- ABOUT THIS TASK -
What you produce should be every line from the data that includes "digits".

----- RECORDS SHOWN

Lemma search_year_spec (s : pystr) :
  forall (pre : pystr) (ad : bool),
    (ad = true <-> ends_with_digit pre) ->
    match search_year ad s with
    | Some y =>
        exists p post,
          s = p ++ y ++ post /\ year_token y
          /\ ~ ends_with_digit (pre ++ p) /\ ~ starts_with_digit post
          /\ forall p' y' post',
               s = p' ++ y' ++ post' -> year_token y' ->
               ~ ends_with_digit (pre ++ p') -> ~ starts_with_digit post' ->
               length p <= length p'
    | None =>
        forall p y post,
          s = p ++ y ++ post -> year_token y ->
          ~ ends_with_digit (pre ++ p) -> ~ starts_with_digit post -> False
    end.
Proof.
  induction s as [|c s IH]; intros pre ad Had.
  - simpl. intros p y post E Hy _ _.
    apply year_token_length in Hy.
    destruct p; [destruct y; [discriminate Hy | discriminate E] | discriminate E].
  - cbn [search_year].
    destruct (if ad then None else year_at (c :: s)) as [y|] eqn:Ehead.
    + destruct ad; [discriminate|].
      apply year_at_spec in Ehead. destruct Ehead as (post & E & Hy & Hpost).
      exists [], post. rewrite app_nil_r. repeat split; try assumption.
      * intros H. apply Had in H. discriminate.
      * intros. simpl. lia.
    + assert (Hhead : forall y post,
                 c :: s = y ++ post -> year_token y ->
                 ~ ends_with_digit pre -> ~ starts_with_digit post -> False).
      { intros y post E Hy Hpre Hpost. destruct ad.
        - apply Hpre, Had. reflexivity.
        - assert (H : year_at (c :: s) = Some y)
            by (apply year_at_spec; now exists post).
          congruence. }
      specialize (IH (pre ++ [c]) (isdigit c)
                    (iff_sym (ends_with_digit_snoc pre c))).
      destruct (search_year (isdigit c) s) as [y|].
      * destruct IH as (p & post & E & Hy & Hpre & Hpost & Hmin).
        exists (c :: p), post. rewrite <- app_assoc in Hpre.
        repeat split; try assumption.
        -- simpl. now f_equal.
        -- intros p' y' post' E' Hy' Hpre' Hpost'.
           destruct p' as [|c' p'].
           ++ exfalso. rewrite app_nil_r in Hpre'. simpl in E'.
              now apply (Hhead y' post').
           ++ simpl in E'. injection E' as -> E'.
              simpl. apply le_n_S. apply (Hmin p' y' post'); try assumption.
              now rewrite <- app_assoc.
      * intros p y post E Hy Hpre Hpost.
        destruct p as [|c' p].
        -- rewrite app_nil_r in Hpre. simpl in E. now apply (Hhead y post).
        -- simpl in E. injection E as -> E.
           apply (IH p y post); try assumption.
           now rewrite <- app_assoc.
Qed.

Lemma year_token_value (y : pystr) :
  year_token y ->
  exists v, decimal_value y = Some v /\ (1900 <= v <= 2099)%Z.
Proof.
  intros (c & d & Hy & Hc & Hd).
  unfold isdigit in Hc, Hd.
  destruct (todecimal c) as [vc|] eqn:Ec; [|discriminate].
  destruct (todecimal d) as [vd|] eqn:Ed; [|discriminate].
  pose proof (todecimal_range _ Ec). pose proof (todecimal_range _ Ed).
  exists (match y with 49%N :: _ => 1900 | _ => 2000 end + 10 * vc + vd)%Z.
  assert (E1 : todecimal 49%N = Some 1%Z) by now rewrite todecimal_ascii.
  assert (E9 : todecimal 57%N = Some 9%Z) by now rewrite todecimal_ascii.
  assert (E2 : todecimal 50%N = Some 2%Z) by now rewrite todecimal_ascii.
  assert (E0 : todecimal 48%N = Some 0%Z) by now rewrite todecimal_ascii.
  destruct Hy as [-> | ->]; unfold decimal_value; cbn [decimal_value_from];
    rewrite ?E1, ?E9, ?E2, ?E0, Ec, Ed; (split; [f_equal; lia | lia]).
Qed.

End ClassifierFacts.

(** C5. [extract_year] is a total function; when it returns a value, the
    value is a run of four characters of the text, 19 or 20 followed by
    two digits (so its number is between 1900 and 2099), with no digit
    right before it and none right after it, and it is the leftmost such
    run; it returns [None] exactly when the text has no such run. *)
Theorem extract_year_correct {U : Unicode} (text : pystr) :
  (forall y, extract_year text = Some y ->
     exists pre post,
       year_occurrence text pre y post
       /\ length y = 4
       /\ (exists v, decimal_value y = Some v /\ (1900 <= v <= 2099)%Z)
       /\ forall pre' y' post',
            year_occurrence text pre' y' post' -> length pre <= length pre')
  /\ (extract_year text = None <->
      forall pre y post, ~ year_occurrence text pre y post).
Proof.
  unfold extract_year.
  assert (H0 : false = true <-> ends_with_digit []).
  { split; [discriminate | intros E; now apply ends_with_digit_nil in E]. }
  pose proof (search_year_spec text H0) as H. simpl in H. split.
  - intros y Ey. rewrite Ey in H.
    destruct H as (p & post & E & Hy & Hpre & Hpost & Hmin).
    exists p, post. repeat split; try assumption.
    + now apply year_token_length.
    + now apply year_token_value.
    + intros pre' y' post' (E' & Hy' & Hpre' & Hpost'). eauto.
  - split.
    + intros En. rewrite En in H.
      intros pre y post (E & Hy & Hpre & Hpost). eauto.
    + intros Hno. destruct (search_year false text) as [y|]; [|reflexivity].
      destruct H as (p & post & E & Hy & Hpre & Hpost & _).
      exfalso. apply (Hno p y post). now repeat split.
Qed.

(** The year of a typical label; the digits of a resolution or of a longer
    number are passed over. *)
Lemma extract_year_correct_witness :
  extract_year (py "Dune 21600 2021 1080p") = Some (py "2021")
  /\ exists pre post,
       year_occurrence (py "Dune 21600 2021 1080p") pre (py "2021") post.
Proof.
  split; [reflexivity|].
  destruct (extract_year_correct (py "Dune 21600 2021 1080p")) as [H _].
  destruct (H (py "2021") eq_refl) as (pre & post & Hocc & _).
  now exists pre, post.
Defined.

Lemma quality_rank_unknown (q : option pystr) :
  ~ In (or_empty q) known_tiers -> quality_rank q = (-1)%Z.
Proof.
  intros H. unfold quality_rank. generalize dependent (or_empty q).
  intros k H. unfold known_tiers in H. simpl in H.
  cbn [table_get].
  repeat match goal with
         | |- context [str_eqb ?a k] =>
             let E := fresh "E" in
             destruct (str_eqb a k) eqn:E;
             [apply str_eqb_eq in E; exfalso; apply H; auto 10 | clear E]
         end.
  reflexivity.
Qed.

----------

- ANSWER -
    two digits (so its number is between 1900 and 2099), with no digit
(** The year of a typical label; the digits of a resolution or of a longer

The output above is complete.